━━━ Records provided

(** * Book Summary Generator: the entity access layer

    A shallow embedding of [src/actions/index.ts] and of the declarations
    of the tables [Books], [BookSections] and [SectionSummaries], followed
    by the properties of the nine actions of [server].

    Modelling choices.
    - A table is the list of its rows in storage order; [db.select]
      filters it, [db.insert] appends, [db.update] maps over it and
      [db.delete] filters it.  The store enforces the declared keys: an
      insert of an [id] that is already present is refused ([primaryKey]),
      so is an insert of a row whose parent is not stored and a delete of
      a row that another row refers to ([references]).  A refused
      statement changes nothing.
    - The client converts every row a statement hands back.  A stored
      number that fits the store's 64-bit integers is handed back as an
      integer, and the client throws on one outside JavaScript's safe
      range: a row whose [orderIndex] has [2^53 <= |n| < 2^63] is written
      by the statement that stores it and cannot be read afterwards.
      Larger numbers are kept as floating point and convert.
    - An optional column holds [None] for NULL; an optional input field is
      [None] when the request omits it ([undefined]).
    - [new Date()] and [crypto.randomUUID()] read the ambient runtime: the
      [n]-th reading of the clock is [clock rt n], the [n]-th identifier is
      [randomUUID rt n]; the world counts the readings made so far.
    - Every statement sent to the store is appended to [trace], so that
      "no persistence access" can be stated.
    - [defineAction] parses the request with the action's [input] schema
      and calls the handler on success only; a request the schema rejects
      fails with [VALIDATION] and the handler never runs. *)

From Stdlib Require Import String List ZArith Bool Arith Lia.
Import ListNotations.
Open Scope string_scope.
Open Scope list_scope.
(** Once a user key has no registered connection, nothing is delivered
    to it before a connection for that key is opened again. *)
Lemma silent_run s u es :
  sseClients s !! u = None -> Forall (fun e => connects_as u e = false) es ->
  sseClients (fst (run s es)) !! u = None /\ List.filter (delivered_to u) (snd (run s es)) = [].
Proof.
  revert s. induction es as [|e es IH]; intros s Hs Hf; cbn; [auto|].
  inversion Hf as [|? ? He Hf']; subst.
  assert (Hs1 : sseClients (fst (step s e)) !! u = None /\ List.filter (delivered_to u) (snd (step s e)) = []).
  { destruct e as [a|c|v d th]; cbn.
    - cbn in He. rewrite lookup_insert_ne; [auto|].
      intros E. rewrite E, String.eqb_refl in He. discriminate.
    - destruct (handlers s !! c) as [v|]; cbn; [|auto].
      destruct (decide (v = u)) as [->|Hne]; [rewrite lookup_delete_eq; auto|].
      rewrite lookup_delete_ne by congruence. auto.
    - destruct (decide (v = u)) as [->|Hne]; [rewrite Hs; auto|].
      destruct (sseClients s !! v) as [c|]; cbn; [|auto].
      destruct th; cbn.
      + rewrite lookup_delete_ne by congruence. auto.
      + split; [exact Hs|]. destruct (String.eqb_spec v u); [contradiction | reflexivity]. }
  destruct (step s e) as [s1 o1]. cbn in Hs1. destruct Hs1 as [Hs1 Ho1].
  destruct (IH s1 Hs1 Hf') as [IH1 IH2].
  destruct (run s1 es) as [s2 o2]. cbn in *. split; [exact IH1|].
  rewrite List.filter_app, Ho1, IH2. reflexivity.
Qed.

(** when a user opens a second event stream and the first one then
    closes, the first stream's close handler removes the user's entry,
    which is the second stream: from then on no broadcast for that user
    is delivered, although the second stream was never closed, until the
    user connects again. Both streams of an unauthenticated viewer fall
    under the same key "anonymous". *)
Theorem sse_older_close_drops_newer s a b es :
  sse_key a = sse_key b ->
  Forall (fun e => connects_as (sse_key a) e = false) es ->
  let out := snd (run s ([Connect a; Connect b; Close (nextConn s)] ++ es)%list) in
  In (Greeting (S (nextConn s)) (sse_key a)) out /\
  List.filter (delivered_to (sse_key a)) out = [].
Proof.
  intros Hab Hes. cbn zeta. rewrite run_app.
  cbn [run step]. cbn [nextConn handlers sseClients]. rewrite <- Hab.
  set (u := sse_key a). set (c := nextConn s).
  rewrite lookup_insert_ne by lia. rewrite lookup_insert_eq.
  set (s3 := {| sseClients := delete u (<[u:=S c]> (<[u:=c]> (sseClients s)));
                handlers := <[S c:=u]> (<[c:=u]> (handlers s)); nextConn := S (S c) |}).
  assert (H3 : sseClients s3 !! u = None) by (cbn; apply lookup_delete_eq).
  destruct (silent_run s3 u es H3 Hes) as [_ Hq].
  destruct (run s3 es) as [s4 o4]. cbn in Hq |- *. split.
  - right. left. reflexivity.
  - exact Hq.
Qed.

Lemma sse_older_close_drops_newer_witness :
  let s := sse_init in let a := None in let b := Some "" in
  let es := [Broadcast "anonymous" "step-created" false] in
  sse_key a = sse_key b /\
  Forall (fun e => connects_as (sse_key a) e = false) es /\
  let out := snd (run s ([Connect a; Connect b; Close (nextConn s)] ++ es)%list) in
  In (Greeting (S (nextConn s)) (sse_key a)) out /\
  List.filter (delivered_to (sse_key a)) out = [].
Proof.
  cbv zeta.
  assert (H1 : sse_key None = sse_key (Some "")) by reflexivity.
  assert (H2 : Forall (fun e => connects_as (sse_key None) e = false)
                 [Broadcast "anonymous" "step-created" false]) by (repeat constructor).
  split; [exact H1|]. split; [exact H2|].
  exact (sse_older_close_drops_newer sse_init None (Some "") _ H1 H2).
Defined.

(** when writing an event to a user's stream throws, [broadcastSSE]
    removes the user's entry: every later broadcast for that user is
    dropped until the user opens a new stream. *)
Theorem sse_failed_write_unregisters s u c data es :
  sseClients s !! u = Some c ->
  Forall (fun e => connects_as u e = false) es ->
  List.filter (delivered_to u) (snd (run s (Broadcast u data true :: es))) = [].
Proof.
  intros Hc Hes. cbn [run step]. rewrite Hc.
  set (s1 := {| sseClients := delete u (sseClients s); handlers := handlers s; nextConn := nextConn s |}).
  assert (H1 : sseClients s1 !! u = None) by (cbn; apply lookup_delete_eq).
  destruct (silent_run s1 u es H1 Hes) as [_ Hq].
  destruct (run s1 es) as [s2 o2]. exact Hq.
Qed.

Lemma sse_failed_write_unregisters_witness :
  let s := fst (run sse_init [Connect (Some "u")]) in
  sseClients s !! "u" = Some 0%nat /\
  Forall (fun e => connects_as "u" e = false) [Broadcast "u" "b" false] /\
  List.filter (delivered_to "u") (snd (run s (Broadcast "u" "a" true :: [Broadcast "u" "b" false]))) = [].
Proof.
  cbv zeta.
  assert (H1 : sseClients (fst (run sse_init [Connect (Some "u")])) !! "u" = Some 0%nat)
    by (vm_compute; reflexivity).
  assert (H2 : Forall (fun e => connects_as "u" e = false) [Broadcast "u" "b" false]) by (repeat constructor).
  split; [exact H1|]. split; [exact H2|].
  exact (sse_failed_write_unregisters _ "u" 0%nat "a" _ H1 H2).
Defined.

End SSEFacts.


Section WakeFacts.

Import WakeListening.

Definition not_listening (s : WState) : Prop :=
  match listening s with Some e => isListening e = false | None => True end.

Lemma onTimer_quiet s : not_listening s -> onTimer s = s.
Proof.
  unfold not_listening, onTimer. destruct (listening s) as [e|]; [|reflexivity].
  intros ->. reflexivity.
Qed.

Lemma fold_onTimer_quiet {A} (l : list A) s : not_listening s -> fold_left (fun st _ => onTimer st) l s = s.
Proof.
  revert s. induction l as [|x l IH]; intros s Hs; cbn; [reflexivity|].
  rewrite onTimer_quiet by exact Hs. apply IH, Hs.
Qed.

Lemma filter_true {A} (f : A -> bool) l : Forall (fun x => f x = true) l -> List.filter f l = l.
Proof. induction 1 as [|x l Hx _ IH]; cbn; [reflexivity|]. rewrite Hx, IH. reflexivity. Qed.

Lemma filter_false {A} (f : A -> bool) l : Forall (fun x => f x = false) l -> List.filter f l = [].
Proof. induction 1 as [|x l Hx _ IH]; cbn; [reflexivity|]. rewrite Hx, IH. reflexivity. Qed.

Lemma fire_due_quiet now s :
  not_listening s ->
  fire_due now s = {| listening := listening s; timers := List.filter (fun d => negb (d <=? now)%Z) (timers s) |}.
Proof. intros Hs. unfold fire_due. apply fold_onTimer_quiet. exact Hs. Qed.

Lemma fire_due_none now s : Forall (fun d => (now < d)%Z) (timers s) -> fire_due now s = s.
Proof.
  intros H. unfold fire_due.
  rewrite filter_false by (eapply Forall_impl; [exact H|]; intros d Hd; apply Z.leb_gt; exact Hd).
  rewrite filter_true by (eapply Forall_impl; [exact H|]; intros d Hd; cbn; rewrite (proj2 (Z.leb_gt _ _) Hd); reflexivity).
  destruct s; reflexivity.
Qed.

Lemma onFinal_wake now text s :
  not_listening s -> detectWakeWord (trim (lower text)) = true ->
  onFinal now text s =
  ({| listening := Some {| isListening := true; timestamp := now |};
      timers := (timers s ++ [(now + LISTENING_TIMEOUT)%Z])%list |}, [Acknowledge]).
Proof.
  unfold not_listening, onFinal. intros Hs Hw. cbv zeta. rewrite Hw.
  destruct (listening s) as [e|]; [rewrite Hs|]; reflexivity.
Qed.

Lemma onFinal_nowake now text s :
  not_listening s -> detectWakeWord (trim (lower text)) = false -> onFinal now text s = (s, []).
Proof.
  unfold not_listening, onFinal. intros Hs Hw. cbv zeta. rewrite Hw.
  destruct (listening s) as [e|]; [rewrite Hs|]; reflexivity.
Qed.

Lemma onFinal_question now text s t :
  listening s = Some {| isListening := true; timestamp := t |} -> (now - t <= LISTENING_TIMEOUT)%Z ->
  onFinal now text s =
  ({| listening := Some {| isListening := false; timestamp := 0 |}; timers := timers s |},
   [Process (trim (lower text))]).
Proof.
  unfold onFinal. intros Hs Ht. rewrite Hs. cbn [isListening timestamp].
  rewrite Z.gtb_ltb, (proj2 (Z.ltb_ge _ _) Ht). reflexivity.
Qed.



(** the [LISTENING_TIMEOUT] timer of a wake word ends whichever
    listening session is open when it fires, since its check compares the
    stored timestamp with itself. After a wake word at [t0] whose question
    was answered, a second wake word at [t2] (before [t0 + 10000]) opens a
    session that the first timer closes at [t0 + 10000]: an utterance at
    [t3], within 10 s of the second wake word but after [t0 + 10000], is
    not processed. *)
Theorem wake_stale_timer_ends_session s t0 t1 t2 t3 w q w' q' :
  not_listening s ->
  Forall (fun d => (d <= t0)%Z) (timers s) ->
  detectWakeWord (trim (lower w)) = true ->
  detectWakeWord (trim (lower w')) = true ->
  detectWakeWord (trim (lower q')) = false ->
  (t0 < t1 < t2)%Z -> (t2 < t0 + LISTENING_TIMEOUT < t3)%Z -> (t3 < t2 + LISTENING_TIMEOUT)%Z ->
  snd (sim [(t0, w, true); (t1, q, true); (t2, w', true); (t3, q', true)] s)
    = [Acknowledge; Process (trim (lower q)); Acknowledge].
Proof.
  intros Hs Hd Hw Hw' Hq' Ht1 Ht2 Ht3. unfold LISTENING_TIMEOUT in *. cbn [sim].
  rewrite (fire_due_quiet t0 s Hs).
  rewrite filter_false
    by (eapply Forall_impl; [exact Hd|]; intros d Hle; cbn; rewrite (proj2 (Z.leb_le _ _) Hle); reflexivity).
  rewrite (onFinal_wake t0 w) by exact Hw || exact Hs.
  rewrite fire_due_none by (cbn; constructor; [unfold LISTENING_TIMEOUT; lia | constructor]).
  rewrite (onFinal_question t1 q _ t0) by (reflexivity || (unfold LISTENING_TIMEOUT; lia)).
  rewrite fire_due_none by (cbn; constructor; [unfold LISTENING_TIMEOUT; lia | constructor]).
  rewrite (onFinal_wake t2 w') by (exact Hw' || exact I || reflexivity).
  unfold fire_due. cbn [timers listening app List.filter].
  rewrite (proj2 (Z.leb_le (t0 + LISTENING_TIMEOUT) t3)) by (unfold LISTENING_TIMEOUT; lia).
  rewrite (proj2 (Z.leb_gt (t2 + LISTENING_TIMEOUT) t3)) by (unfold LISTENING_TIMEOUT; lia).
  cbn [fold_left negb List.filter].
  rewrite onFinal_nowake by (exact Hq' || (unfold not_listening, onTimer; cbn; rewrite Z.eqb_refl; reflexivity)).
  reflexivity.
Qed.

Lemma wake_stale_timer_ends_session_witness :
  not_listening w_init /\ Forall (fun d => (d <= 0)%Z) (timers w_init) /\
  detectWakeWord (trim (lower "hey mentra")) = true /\
  detectWakeWord (trim (lower "hi mentra")) = true /\
  detectWakeWord (trim (lower "what is this")) = false /\
  (0 < 2000 < 9000)%Z /\ (9000 < 0 + LISTENING_TIMEOUT < 11000)%Z /\ (11000 < 9000 + LISTENING_TIMEOUT)%Z /\
  snd (sim [(0%Z, "hey mentra", true); (2000%Z, "how are you", true); (9000%Z, "hi mentra", true);
            (11000%Z, "what is this", true)] w_init)
    = [Acknowledge; Process (trim (lower "how are you")); Acknowledge].
Proof.
  assert (H1 : not_listening w_init) by reflexivity.
  assert (H2 : Forall (fun d => (d <= 0)%Z) (timers w_init)) by constructor.
  assert (H3 : detectWakeWord (trim (lower "hey mentra")) = true) by (vm_compute; reflexivity).
  assert (H4 : detectWakeWord (trim (lower "hi mentra")) = true) by (vm_compute; reflexivity).
  assert (H5 : detectWakeWord (trim (lower "what is this")) = false) by (vm_compute; reflexivity).
  assert (H6 : (0 < 2000 < 9000)%Z) by lia.
  assert (H7 : (9000 < 0 + LISTENING_TIMEOUT < 11000)%Z) by (unfold LISTENING_TIMEOUT; lia).
  assert (H8 : (11000 < 9000 + LISTENING_TIMEOUT)%Z) by (unfold LISTENING_TIMEOUT; lia).
  do 8 (split; [assumption|]).
  exact (wake_stale_timer_ends_session w_init 0 2000 9000 11000 _ _ _ _ H1 H2 H3 H4 H5 H6 H7 H8).
Defined.

End WakeFacts.


Section LiveBufferFacts.

Import LiveBuffer.







End LiveBufferFacts.


Section ConversationContextFacts.
Import Conversations ConversationContext.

━━━━━━

* [Your objective] Beginning at the line with "false]))) = []." and ending at the line with "unfold not_listening, onTimer.", reproduce each line of the data above exactly, and add no other lines.

* [Task solution]
  List.filter (delivered_to "u") (snd (run s (Broadcast "u" "a" true :: [Broadcast "u" "b" false]))) = [].
Proof.
  cbv zeta.
  assert (H1 : sseClients (fst (run sse_init [Connect (Some "u")])) !! "u" = Some 0%nat)
    by (vm_compute; reflexivity).
  assert (H2 : Forall (fun e => connects_as "u" e = false) [Broadcast "u" "b" false]) by (repeat constructor).
  split; [exact H1|]. split; [exact H2|].
  exact (sse_failed_write_unregisters _ "u" 0%nat "a" _ H1 H2).
Defined.

End SSEFacts.


Section WakeFacts.

Import WakeListening.

Definition not_listening (s : WState) : Prop :=
  match listening s with Some e => isListening e = false | None => True end.

Lemma onTimer_quiet s : not_listening s -> onTimer s = s.
Proof.
  unfold not_listening, onTimer. destruct (listening s) as [e|]; [|reflexivity].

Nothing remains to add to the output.